[EXTRACTED RECORDS]

Definition crc32_table_5 : list N := [
  0x00000000; 0xCB5CD3A5; 0x4DC8A10B; 0x869472AE; 0x9B914216; 0x50CD91B3; 0xD659E31D; 0x1D0530B8;
  0xEC53826D; 0x270F51C8; 0xA19B2366; 0x6AC7F0C3; 0x77C2C07B; 0xBC9E13DE; 0x3A0A6170; 0xF156B2D5;
  0x03D6029B; 0xC88AD13E; 0x4E1EA390; 0x85427035; 0x9847408D; 0x531B9328; 0xD58FE186; 0x1ED33223;
  0xEF8580F6; 0x24D95353; 0xA24D21FD; 0x6911F258; 0x7414C2E0; 0xBF481145; 0x39DC63EB; 0xF280B04E;
  0x07AC0536; 0xCCF0D693; 0x4A64A43D; 0x81387798; 0x9C3D4720; 0x57619485; 0xD1F5E62B; 0x1AA9358E;
  0xEBFF875B; 0x20A354FE; 0xA6372650; 0x6D6BF5F5; 0x706EC54D; 0xBB3216E8; 0x3DA66446; 0xF6FAB7E3;
  0x047A07AD; 0xCF26D408; 0x49B2A6A6; 0x82EE7503; 0x9FEB45BB; 0x54B7961E; 0xD223E4B0; 0x197F3715;
  0xE82985C0; 0x23755665; 0xA5E124CB; 0x6EBDF76E; 0x73B8C7D6; 0xB8E41473; 0x3E7066DD; 0xF52CB578;
  0x0F580A6C; 0xC404D9C9; 0x4290AB67; 0x89CC78C2; 0x94C9487A; 0x5F959BDF; 0xD901E971; 0x125D3AD4;
  0xE30B8801; 0x28575BA4; 0xAEC3290A; 0x659FFAAF; 0x789ACA17; 0xB3C619B2; 0x35526B1C; 0xFE0EB8B9;
  0x0C8E08F7; 0xC7D2DB52; 0x4146A9FC; 0x8A1A7A59; 0x971F4AE1; 0x5C439944; 0xDAD7EBEA; 0x118B384F;
  0xE0DD8A9A; 0x2B81593F; 0xAD152B91; 0x6649F834; 0x7B4CC88C; 0xB0101B29; 0x36846987; 0xFDD8BA22;
  0x08F40F5A; 0xC3A8DCFF; 0x453CAE51; 0x8E607DF4; 0x93654D4C; 0x58399EE9; 0xDEADEC47; 0x15F13FE2;
  0xE4A78D37; 0x2FFB5E92; 0xA96F2C3C; 0x6233FF99; 0x7F36CF21; 0xB46A1C84; 0x32FE6E2A; 0xF9A2BD8F;
  0x0B220DC1; 0xC07EDE64; 0x46EAACCA; 0x8DB67F6F; 0x90B34FD7; 0x5BEF9C72; 0xDD7BEEDC; 0x16273D79;
  0xE7718FAC; 0x2C2D5C09; 0xAAB92EA7; 0x61E5FD02; 0x7CE0CDBA; 0xB7BC1E1F; 0x31286CB1; 0xFA74BF14;
  0x1EB014D8; 0xD5ECC77D; 0x5378B5D3; 0x98246676; 0x852156CE; 0x4E7D856B; 0xC8E9F7C5; 0x03B52460;
  0xF2E396B5; 0x39BF4510; 0xBF2B37BE; 0x7477E41B; 0x6972D4A3; 0xA22E0706; 0x24BA75A8; 0xEFE6A60D;
  0x1D661643; 0xD63AC5E6; 0x50AEB748; 0x9BF264ED; 0x86F75455; 0x4DAB87F0; 0xCB3FF55E; 0x006326FB;
  0xF135942E; 0x3A69478B; 0xBCFD3525; 0x77A1E680; 0x6AA4D638; 0xA1F8059D; 0x276C7733; 0xEC30A496;
  0x191C11EE; 0xD240C24B; 0x54D4B0E5; 0x9F886340; 0x828D53F8; 0x49D1805D; 0xCF45F2F3; 0x04192156;
  0xF54F9383; 0x3E134026; 0xB8873288; 0x73DBE12D; 0x6EDED195; 0xA5820230; 0x2316709E; 0xE84AA33B;
  0x1ACA1375; 0xD196C0D0; 0x5702B27E; 0x9C5E61DB; 0x815B5163; 0x4A0782C6; 0xCC93F068; 0x07CF23CD;
  0xF6999118; 0x3DC542BD; 0xBB513013; 0x700DE3B6; 0x6D08D30E; 0xA65400AB; 0x20C07205; 0xEB9CA1A0;
  0x11E81EB4; 0xDAB4CD11; 0x5C20BFBF; 0x977C6C1A; 0x8A795CA2; 0x41258F07; 0xC7B1FDA9; 0x0CED2E0C;
  0xFDBB9CD9; 0x36E74F7C; 0xB0733DD2; 0x7B2FEE77; 0x662ADECF; 0xAD760D6A; 0x2BE27FC4; 0xE0BEAC61;
  0x123E1C2F; 0xD962CF8A; 0x5FF6BD24; 0x94AA6E81; 0x89AF5E39; 0x42F38D9C; 0xC467FF32; 0x0F3B2C97;
  0xFE6D9E42; 0x35314DE7; 0xB3A53F49; 0x78F9ECEC; 0x65FCDC54; 0xAEA00FF1; 0x28347D5F; 0xE368AEFA;
  0x16441B82; 0xDD18C827; 0x5B8CBA89; 0x90D0692C; 0x8DD55994; 0x46898A31; 0xC01DF89F; 0x0B412B3A;
  0xFA1799EF; 0x314B4A4A; 0xB7DF38E4; 0x7C83EB41; 0x6186DBF9; 0xAADA085C; 0x2C4E7AF2; 0xE712A957;
  0x15921919; 0xDECECABC; 0x585AB812; 0x93066BB7; 0x8E035B0F; 0x455F88AA; 0xC3CBFA04; 0x089729A1;
  0xF9C19B74; 0x329D48D1; 0xB4093A7F; 0x7F55E9DA; 0x6250D962; 0xA90C0AC7; 0x2F987869; 0xE4C4ABCC].

Definition crc32_table_6 : list N := [
  0x00000000; 0xA6770BB4; 0x979F1129; 0x31E81A9D; 0xF44F2413; 0x52382FA7; 0x63D0353A; 0xC5A73E8E;
  0x33EF4E67; 0x959845D3; 0xA4705F4E; 0x020754FA; 0xC7A06A74; 0x61D761C0; 0x503F7B5D; 0xF64870E9;
  0x67DE9CCE; 0xC1A9977A; 0xF0418DE7; 0x56368653; 0x9391B8DD; 0x35E6B369; 0x040EA9F4; 0xA279A240;
  0x5431D2A9; 0xF246D91D; 0xC3AEC380; 0x65D9C834; 0xA07EF6BA; 0x0609FD0E; 0x37E1E793; 0x9196EC27;
  0xCFBD399C; 0x69CA3228; 0x582228B5; 0xFE552301; 0x3BF21D8F; 0x9D85163B; 0xAC6D0CA6; 0x0A1A0712;
  0xFC5277FB; 0x5A257C4F; 0x6BCD66D2; 0xCDBA6D66; 0x081D53E8; 0xAE6A585C; 0x9F8242C1; 0x39F54975;
  0xA863A552; 0x0E14AEE6; 0x3FFCB47B; 0x998BBFCF; 0x5C2C8141; 0xFA5B8AF5; 0xCBB39068; 0x6DC49BDC;
  0x9B8CEB35; 0x3DFBE081; 0x0C13FA1C; 0xAA64F1A8; 0x6FC3CF26; 0xC9B4C492; 0xF85CDE0F; 0x5E2BD5BB;
  0x440B7579; 0xE27C7ECD; 0xD3946450; 0x75E36FE4; 0xB044516A; 0x16335ADE; 0x27DB4043; 0x81AC4BF7;
  0x77E43B1E; 0xD19330AA; 0xE07B2A37; 0x460C2183; 0x83AB1F0D; 0x25DC14B9; 0x14340E24; 0xB2430590;
  0x23D5E9B7; 0x85A2E203; 0xB44AF89E; 0x123DF32A; 0xD79ACDA4; 0x71EDC610; 0x4005DC8D; 0xE672D739;
  0x103AA7D0; 0xB64DAC64; 0x87A5B6F9; 0x21D2BD4D; 0xE47583C3; 0x42028877; 0x73EA92EA; 0xD59D995E;
  0x8BB64CE5; 0x2DC14751; 0x1C295DCC; 0xBA5E5678; 0x7FF968F6; 0xD98E6342; 0xE86679DF; 0x4E11726B;
  0xB8590282; 0x1E2E0936; 0x2FC613AB; 0x89B1181F; 0x4C162691; 0xEA612D25; 0xDB8937B8; 0x7DFE3C0C;
  0xEC68D02B; 0x4A1FDB9F; 0x7BF7C102; 0xDD80CAB6; 0x1827F438; 0xBE50FF8C; 0x8FB8E511; 0x29CFEEA5;
  0xDF879E4C; 0x79F095F8; 0x48188F65; 0xEE6F84D1; 0x2BC8BA5F; 0x8DBFB1EB; 0xBC57AB76; 0x1A20A0C2;
  0x8816EAF2; 0x2E61E146; 0x1F89FBDB; 0xB9FEF06F; 0x7C59CEE1; 0xDA2EC555; 0xEBC6DFC8; 0x4DB1D47C;
  0xBBF9A495; 0x1D8EAF21; 0x2C66B5BC; 0x8A11BE08; 0x4FB68086; 0xE9C18B32; 0xD82991AF; 0x7E5E9A1B;
  0xEFC8763C; 0x49BF7D88; 0x78576715; 0xDE206CA1; 0x1B87522F; 0xBDF0599B; 0x8C184306; 0x2A6F48B2;
  0xDC27385B; 0x7A5033EF; 0x4BB82972; 0xEDCF22C6; 0x28681C48; 0x8E1F17FC; 0xBFF70D61; 0x198006D5;
  0x47ABD36E; 0xE1DCD8DA; 0xD034C247; 0x7643C9F3; 0xB3E4F77D; 0x1593FCC9; 0x247BE654; 0x820CEDE0;
  0x74449D09; 0xD23396BD; 0xE3DB8C20; 0x45AC8794; 0x800BB91A; 0x267CB2AE; 0x1794A833; 0xB1E3A387;
  0x20754FA0; 0x86024414; 0xB7EA5E89; 0x119D553D; 0xD43A6BB3; 0x724D6007; 0x43A57A9A; 0xE5D2712E;
  0x139A01C7; 0xB5ED0A73; 0x840510EE; 0x22721B5A; 0xE7D525D4; 0x41A22E60; 0x704A34FD; 0xD63D3F49;
  0xCC1D9F8B; 0x6A6A943F; 0x5B828EA2; 0xFDF58516; 0x3852BB98; 0x9E25B02C; 0xAFCDAAB1; 0x09BAA105;
  0xFFF2D1EC; 0x5985DA58; 0x686DC0C5; 0xCE1ACB71; 0x0BBDF5FF; 0xADCAFE4B; 0x9C22E4D6; 0x3A55EF62;
  0xABC30345; 0x0DB408F1; 0x3C5C126C; 0x9A2B19D8; 0x5F8C2756; 0xF9FB2CE2; 0xC813367F; 0x6E643DCB;
  0x982C4D22; 0x3E5B4696; 0x0FB35C0B; 0xA9C457BF; 0x6C636931; 0xCA146285; 0xFBFC7818; 0x5D8B73AC;
  0x03A0A617; 0xA5D7ADA3; 0x943FB73E; 0x3248BC8A; 0xF7EF8204; 0x519889B0; 0x6070932D; 0xC6079899;
  0x304FE870; 0x9638E3C4; 0xA7D0F959; 0x01A7F2ED; 0xC400CC63; 0x6277C7D7; 0x539FDD4A; 0xF5E8D6FE;
  0x647E3AD9; 0xC209316D; 0xF3E12BF0; 0x55962044; 0x90311ECA; 0x3646157E; 0x07AE0FE3; 0xA1D90457;
  0x579174BE; 0xF1E67F0A; 0xC00E6597; 0x66796E23; 0xA3DE50AD; 0x05A95B19; 0x34414184; 0x92364A30].
(* ===== verification/Data.v ===== *)
(** * The data connection: ftp/data.cpp, ftp/data.hpp, ftp/transferstate.hpp

    Setting up the connection (PORT and its kin connect, PASV and its kin
    listen), opening it for a transfer, and reading and writing while the
    control connection is watched.  The system calls are a parameter: the n-th
    call answers what [Net] says, so that no property depends on the answers
    being repeatable.  The allocators of addresses and ports, which the sessions
    share, are part of the state of the one session that is modelled. *)

From stdpp Require Import prelude.
From S2P Require Import Prelude CxxString Numbers Counters Acl UserData User Rights Settings Policies Config NetFtp.
Local Open Scope Z_scope.
Local Open Scope list_scope.

Import AddrAllocator PortAllocator.

(** ** Errors *)

(** util/net/error.hpp; a [TLSError] is a [NetworkError] as well. *)
Inductive net_error : Type :=
  | NetworkError (message : str)
  | NetworkSystemError (errno : Z)
  | TimeoutError
  | EndOfStream.

(** ftp/error.hpp, and reading what is not there ([assert]) *)
Inductive data_error : Type :=
  | NetErr (e : net_error)
  | ControlError (e : net_error)
  | TransferAborted
  | AssertFailed.

Definition EADDRINUSE : Z := 98.

Section messages.
Context (strerror : Z → str).

(** [NetworkError::Message] *)
Definition net_message (e : net_error) : str :=
  match e with
  | NetworkError m => m
  | NetworkSystemError n => strerror n
  | TimeoutError => lit "Timeout error"
  | EndOfStream => lit "End of stream"
  end.
End messages.

(** The message of a plain [NetworkError()] *)
Definition plain_error : net_error := NetworkError (lit "Network error").

(** ** Data *)

Inductive EPSVMode : Type := Extended | Normal.
Inductive DataType : Type := ASCII | Binary.
Inductive PassiveType : Type := PASV | EPSV | LPSV | CPSV | Active.
Inductive SSCNMode : Type := SSCN_Server | SSCN_Client.
Inductive TransferType : Type := Upload_ | Download_ | List_ | NoTransfer.
Inductive HandshakeRole : Type := TLS_Server | TLS_Client.
Inductive AddrType : Type := ActiveAddr | PassiveAddr.

#[global] Instance EPSVMode_eq_dec : EqDecision EPSVMode. Proof. solve_decision. Defined.
#[global] Instance DataType_eq_dec : EqDecision DataType. Proof. solve_decision. Defined.
#[global] Instance PassiveType_eq_dec : EqDecision PassiveType. Proof. solve_decision. Defined.
#[global] Instance SSCNMode_eq_dec : EqDecision SSCNMode. Proof. solve_decision. Defined.
#[global] Instance TransferType_eq_dec : EqDecision TransferType. Proof. solve_decision. Defined.
#[global] Instance AddrType_eq_dec : EqDecision AddrType. Proof. solve_decision. Defined.

(** [listener]: where it listens; [remote] and [tls] are those of the socket;
    [xferType] and [xferBytes] are the [TransferState].  [addrs] and [ports] are
    the allocators, [calls] counts the system calls, and the rest are the ACLs
    of the configuration with the answers they have stored. *)
Record Data := MkData {
  listener : option Endpoint;
  connected : bool;
  remote : Endpoint;
  tls : option HandshakeRole;
  protection : bool;
  pasvType : PassiveType;
  epsvMode : EPSVMode;
  dataType : DataType;
  sscnMode : SSCNMode;
  restartOffset : Z;
  bytesRead : Z;
  bytesWrite : Z;
  xferType : TransferType;
  xferBytes : Z;
  addrs : AddrType → AddrAllocator;
  ports : AddrType → PortAllocator;
  calls : nat;
  fxpRules : list (entry AllowFxpRule);
  tlsListing : ACL;
  tlsFxp : ACL;
  tlsData : ACL
}.

Definition set_listener v (d : Data) : Data :=
  MkData
    v (connected d) (remote d) (tls d) (protection d) (pasvType d) (epsvMode d)
    (dataType d) (sscnMode d) (restartOffset d) (bytesRead d) (bytesWrite d) (xferType
    d) (xferBytes d) (addrs d) (ports d) (calls d) (fxpRules d) (tlsListing d) (tlsFxp
    d) (tlsData d).

Definition set_connected v (d : Data) : Data :=
  MkData
    (listener d) v (remote d) (tls d) (protection d) (pasvType d) (epsvMode d) (dataType
    d) (sscnMode d) (restartOffset d) (bytesRead d) (bytesWrite d) (xferType d)
    (xferBytes d) (addrs d) (ports d) (calls d) (fxpRules d) (tlsListing d) (tlsFxp d)
    (tlsData d).

Definition set_remote v (d : Data) : Data :=
  MkData
    (listener d) (connected d) v (tls d) (protection d) (pasvType d) (epsvMode d)
    (dataType d) (sscnMode d) (restartOffset d) (bytesRead d) (bytesWrite d) (xferType
    d) (xferBytes d) (addrs d) (ports d) (calls d) (fxpRules d) (tlsListing d) (tlsFxp
    d) (tlsData d).

Definition set_tls v (d : Data) : Data :=
  MkData
    (listener d) (connected d) (remote d) v (protection d) (pasvType d) (epsvMode d)
    (dataType d) (sscnMode d) (restartOffset d) (bytesRead d) (bytesWrite d) (xferType
    d) (xferBytes d) (addrs d) (ports d) (calls d) (fxpRules d) (tlsListing d) (tlsFxp
    d) (tlsData d).
(* ===== verification/Transfer.v ===== *)
(** * Transfers: cmd/rfc/retr.cpp, cmd/rfc/stor.cpp

    RETR and STOR from the argument to the last reply: the counters of
    simultaneous transfers, weekly allotment and credits, the data connection,
    the loop over blocks, the ways it can stop, and the scope guards that clean
    up.  The disk and the network are scripts of events; statistics and the
    transfer log are recorded.  The theorems say what a transfer costs or
    earns, that the counters are always released, what must hold before a byte
    is sent, and what is left of an uploaded file. *)

From stdpp Require Import prelude gmap strings.
From S2P Require Import Prelude CxxString Numbers Counters Acl UserData User Path Rights Settings Policies Control Config Crc32 NetFtp Data Credits.
Local Open Scope Z_scope.
Local Open Scope list_scope.

(** ** State *)

(** What the command works on: the data connection, the credits of the user,
    the counter of transfers in this direction, the configured credit rules, the
    replies, whether the session was told to finish, the statistics recorded
    (kilobytes and section), the transfer log (kilobytes and success), the bytes
    written to the data connection, the contents of the file uploaded to, its
    checksum, and the local variable [fileOkay] of STOR. *)
Record X := MkX {
  conn : Data;
  credits : Credits;
  counter : Totals;
  creditRules : list CreditRule;
  replies : list (Z * str);
  finished : bool;
  stats : list (Z * str);
  transferLog : list (Z * bool);
  wire : str;
  file : option str;
  crc : N;
  fileOkay : bool
}.

Definition set_conn v (x : X) : X :=
  MkX v (credits x) (counter x) (creditRules x) (replies x) (finished x) (stats x)
    (transferLog x) (wire x) (file x) (crc x) (fileOkay x).

Definition set_credits v (x : X) : X :=
  MkX (conn x) v (counter x) (creditRules x) (replies x) (finished x) (stats x) (transferLog
    x) (wire x) (file x) (crc x) (fileOkay x).

Definition set_counter v (x : X) : X :=
  MkX (conn x) (credits x) v (creditRules x) (replies x) (finished x) (stats x) (transferLog
    x) (wire x) (file x) (crc x) (fileOkay x).

Definition set_creditRules v (x : X) : X :=
  MkX (conn x) (credits x) (counter x) v (replies x) (finished x) (stats x) (transferLog x)
    (wire x) (file x) (crc x) (fileOkay x).

Definition set_replies v (x : X) : X :=
  MkX (conn x) (credits x) (counter x) (creditRules x) v (finished x) (stats x) (transferLog
    x) (wire x) (file x) (crc x) (fileOkay x).

Definition set_finished v (x : X) : X :=
  MkX (conn x) (credits x) (counter x) (creditRules x) (replies x) v (stats x) (transferLog
    x) (wire x) (file x) (crc x) (fileOkay x).

Definition set_stats v (x : X) : X :=
  MkX (conn x) (credits x) (counter x) (creditRules x) (replies x) (finished x) v
    (transferLog x) (wire x) (file x) (crc x) (fileOkay x).

Definition set_transferLog v (x : X) : X :=
  MkX (conn x) (credits x) (counter x) (creditRules x) (replies x) (finished x) (stats x) v
    (wire x) (file x) (crc x) (fileOkay x).

Definition set_wire v (x : X) : X :=
  MkX (conn x) (credits x) (counter x) (creditRules x) (replies x) (finished x) (stats x)
    (transferLog x) v (file x) (crc x) (fileOkay x).

Definition set_file v (x : X) : X :=
  MkX (conn x) (credits x) (counter x) (creditRules x) (replies x) (finished x) (stats x)
    (transferLog x) (wire x) v (crc x) (fileOkay x).

Definition set_crc v (x : X) : X :=
  MkX (conn x) (credits x) (counter x) (creditRules x) (replies x) (finished x) (stats x)
    (transferLog x) (wire x) (file x) v (fileOkay x).

Definition set_fileOkay v (x : X) : X :=
  MkX (conn x) (credits x) (counter x) (creditRules x) (replies x) (finished x) (stats x)
    (transferLog x) (wire x) (file x) (crc x) v.


(** ** Commands as computations that may throw *)

(** [NoPostScriptError]; the network error of the control connection, rethrown;
    what the code asserts does not happen *)
Inductive exit : Type := NoPostScript | Rethrow (e : net_error) | Undefined_.

Definition M (A : Type) : Type := X → result exit A * X.

Definition ret {A} (a : A) : M A := λ x, (Ok a, x).
Definition throw {A} (e : exit) : M A := λ x, (Throw e, x).
Definition bind {A B} (m : M A) (k : A → M B) : M B := λ x,
  match m x with (Ok a, x) => k a x | (Throw e, x) => (Throw e, x) end.
Definition gets {A} (f : X → A) : M A := λ x, (Ok (f x), x).
Definition modify (f : X → X) : M unit := λ x, (Ok tt, f x).

(** [MakeScopeExit]: [g] runs when the rest [m] of the scope is left, and is told
    whether an exception is on its way. *)
Definition finally {A} (g : bool → X → X) (m : M A) : M A := λ x,
  let '(r, x) := m x in (r, g (match r with Ok _ => false | Throw _ => true end) x).

Declare Scope xfer_scope.
Delimit Scope xfer_scope with xfer.
Notation "x '<-' m ';;' k" := (bind m (λ x, k)) (at level 100, m at next level, right associativity) : xfer_scope.
Notation "m ';;;' k" := (bind m (λ _, k)) (at level 100, right associativity) : xfer_scope.
Local Open Scope xfer_scope.

Definition reply (code : Z) (text : str) : M unit := modify (λ x, set_replies (replies x ++ [(code, text)]) x).

(** A reply and [throw cmd::NoPostScriptError()] *)
Definition deny {A} (code : Z) (text : str) : M A := reply code text;;; throw NoPostScript.

(** [if (b) m] *)
Definition when (b : bool) (m : M unit) : M unit := if b then m else ret tt.

Definition on_conn (f : Data → Data) (x : X) : X := set_conn (f (conn x)) x.

Definition record_stats (kBytes : Z) (section : str) (x : X) : X := set_stats (stats x ++ [(kBytes, section)]) x.

(** ** The loops over the blocks *)

(** How a loop stops *)
Inductive Stop_ : Type :=
  | Complete
  | Aborted
  | TooSlow
  | DiskFailure (what : str)
  | NetFailure (e : net_error)
  | ControlFailure (e : net_error)
  | AssertStop.

(** The [catch] clause an exception of the data connection goes to *)
Definition stop_of (e : data_error) : Stop_ :=
  match e with
  | NetErr e => NetFailure e
  | ControlError e => ControlFailure e
  | TransferAborted => Aborted
  | AssertFailed => AssertStop
  end.

(** The effects of commands that arrived during the transfer *)
Definition apply_effects (l : list control_effect) (x : X) : X :=
  foldl (λ x e, match e with
                | Replied code text => set_replies (replies x ++ [(code, text)]) x
                | SessionFinished => set_finished true x
                end) x l.

(** A read of the file: a block, with what poll(2) and the write to the data
    connection answer and whether the transfer has been too slow; the end of the
    file, which may be incomplete; a failure.  [fin->read] gives at least one
    byte. *)
Inductive read_event : Type :=
  | ReadBlock (bytes : str) (polled : poll_result) (wrote : result net_error unit) (slow : bool)
  | ReadEnd (incomplete : bool)
  | ReadFailure (what : str).

(** The bytes on the wire of a block read from the file *)
Definition transcode_RETR (t : DataType) (bytes : str) : str :=
  match t with ASCII => LFtoCRLF bytes | Binary => bytes end.

(** The bytes in the file of a block that arrives; not on Windows *)
Definition transcode_STOR (t : DataType) (bytes : str) : str :=
  match t with ASCII => CRLFtoLF bytes | Binary => bytes end.

(** The loop of RETR; without further events the file has ended. *)
Fixpoint RETR_loop (dlIncomplete : bool) (events : list read_event) (x : X) : Stop_ * X :=
  match events with
  | [] => (Complete, x)
  | ReadFailure what :: _ => (DiskFailure what, x)
  | ReadEnd incomplete :: events =>
      if negb dlIncomplete || negb incomplete then (Complete, x) else RETR_loop dlIncomplete events x
  | ReadBlock bytes polled wrote slow :: events =>
      let x := on_conn (state_Update (Z.of_nat (length bytes))) x in
      let bufp := transcode_RETR (dataType (conn x)) bytes in
      let '(effects, r, d) := Write polled wrote (Z.of_nat (length bufp)) (conn x) in
      let x := apply_effects effects (set_conn d x) in
      match r with
      | Throw e => (stop_of e, x)
      | Ok _ =>
          let x := set_wire (wire x ++ bufp) x in
          if slow then (TooSlow, x) else RETR_loop dlIncomplete events x
      end
  end.

(** A read of the data connection: what poll(2) and the read answer, whether the
    write to the file fails, where the buffer is, and whether the transfer has
    been too slow *)
Record arrival := Arrival {
  polled : poll_result; got : result net_error str; disk : option str; address : N; slow : bool
}.

(** The loop of STOR; without further arrivals the other side has closed. *)
Fixpoint STOR_loop (calcCrc : bool) (arrivals : list arrival) (x : X) : Stop_ * X :=
  match arrivals with
  | [] => (Complete, x)
  | a :: arrivals =>
      let '(effects, r) := Read (polled a) (got a) (conn x) in
      let x := apply_effects effects x in
      match r with
      | Throw (NetErr EndOfStream) => (Complete, x)
      | Throw e => (stop_of e, x)
      | Ok bytes =>
          let bufp := transcode_STOR (dataType (conn x)) bytes in
          let x := on_conn (state_Update (Z.of_nat (length bufp))) x in
          match disk a with
          | Some what => (DiskFailure what, x)
          | None =>
              let x := set_file (f ← file x; Some (f ++ bufp)) x in
              match (if calcCrc then crc32 (address a) (map N_of_ascii bufp) (crc x) else Some (crc x)) with
              | None => (AssertStop, x)
              | Some c =>
                  let x := set_crc c x in
                  if slow a then (TooSlow, x) else STOR_loop calcCrc arrivals x
              end
          end
      end
  end.

(** ** RETR *)

Section commands.
Context `{Split, CaseConv, Fnmatch, Net}.
Context (remoteEndpoint : Endpoint) (user : UserData) (GIDToName : Z → str) (strerror : Z → str).
(** The uid, the limit of [sim_xfers] for this direction; the path, how it is
    shown, and its section; whether the right [nostats] is granted; the texts of
    the speed of the transfer *)
Context (uid maxGlobal : Z) (path pretty : str) (section : option SectionDef) (nostats : bool) (speed : str).

(** [section ? section->Name() : ""] *)
Definition section_name : str := match section with Some s => s_name s | None => [] end.

(** The section whose credits are used *)
Definition credits_section : str :=
  match section with Some s => if separateCredits s then s_name s else [] | None => [] end.

Definition section_info : option SectionInfo :=
  match section with Some s => Some (s_name s, s_ratio s) | None => None end.

(** [switch (Counter::...().Start(...))] *)
Definition start_counter (limit : Z) (personal global : str) : M unit :=
  r <- (λ x, let '(r, c) := TransferCounter.Start maxGlobal uid limit (HasFlag user Exempt) (counter x) in
             (Ok r, set_counter c x));;
  match r with
  | PersonalFail => deny 550 personal
  | GlobalFail => deny 550 global
  | Okay => ret tt
  end.

Definition stop_counter (_ : bool) (x : X) : X := set_counter (Stop uid (counter x)) x.

(** [data.Open] and the reply when it throws a [NetworkError] *)
Definition open_data (t : TransferType) (failed : X → X) : M unit :=
  r <- (λ x, let '(r, d) := Open remoteEndpoint user GIDToName t (conn x) in (Ok r, set_conn d x));;
  match r with
  | Ok _ => ret tt
  | Throw (NetErr e) =>
      modify failed;;; deny 425 (lit "Unable to open data connection: " ++ net_message strerror e)
  | Throw _ => throw Undefined_
  end.

(** [!data.ProtectionOkay()] *)
Definition protection_ok : M bool := λ x,
  let '(r, d) := ProtectionOkay remoteEndpoint user GIDToName (conn x) in (Ok r, set_conn d x).

Definition tls_text : M str :=
  fxp <- gets (λ x, IsFXP remoteEndpoint (conn x));;
  ret (lit "TLS is enforced on " ++ (if fxp : bool then lit "FXP" else lit "data") ++ lit " transfers.").

(** The text of the reply 150 *)
Definition opening_text (direction size : str) (d : Data) : str :=
  lit "Opening " ++ (match dataType d with ASCII => lit "ASCII" | Binary => lit "BINARY" end) ++
  lit " connection for " ++ direction ++ lit " of " ++ pretty ++ size ++
  (if protection d then lit " using TLS/SSL" else []) ++ lit ".".

(** The log of the transfer, when it is configured *)
Definition log_guard (configured throwing : bool) (x : X) : X :=
  if configured then set_transferLog (transferLog x ++ [(Z.quot (xferBytes (conn x)) 1024, negb throwing)]) x else x.

(** What the [catch] clauses make of the end of a loop: [true] when the transfer
    was aborted; [reading] and [writing] are their words. *)
Definition caught (disk_text net_text : str) (s : Stop_) : M bool :=
  match s with
  | Complete => ret false
  | Aborted | TooSlow => ret true
  | DiskFailure what => deny 426 (disk_text ++ what)
  | NetFailure e => deny 426 (net_text ++ net_message strerror e)
  | ControlFailure e => throw (Rethrow e)
  | AssertStop => throw Undefined_
  end.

[/EXTRACTED RECORDS]

TASK DESCRIPTION
From the entries above, copy each line holding "left".

RESULT OF THIS TASK
    is sent, and what is left of an uploaded file. *)
(** [MakeScopeExit]: [g] runs when the rest [m] of the scope is left, and is told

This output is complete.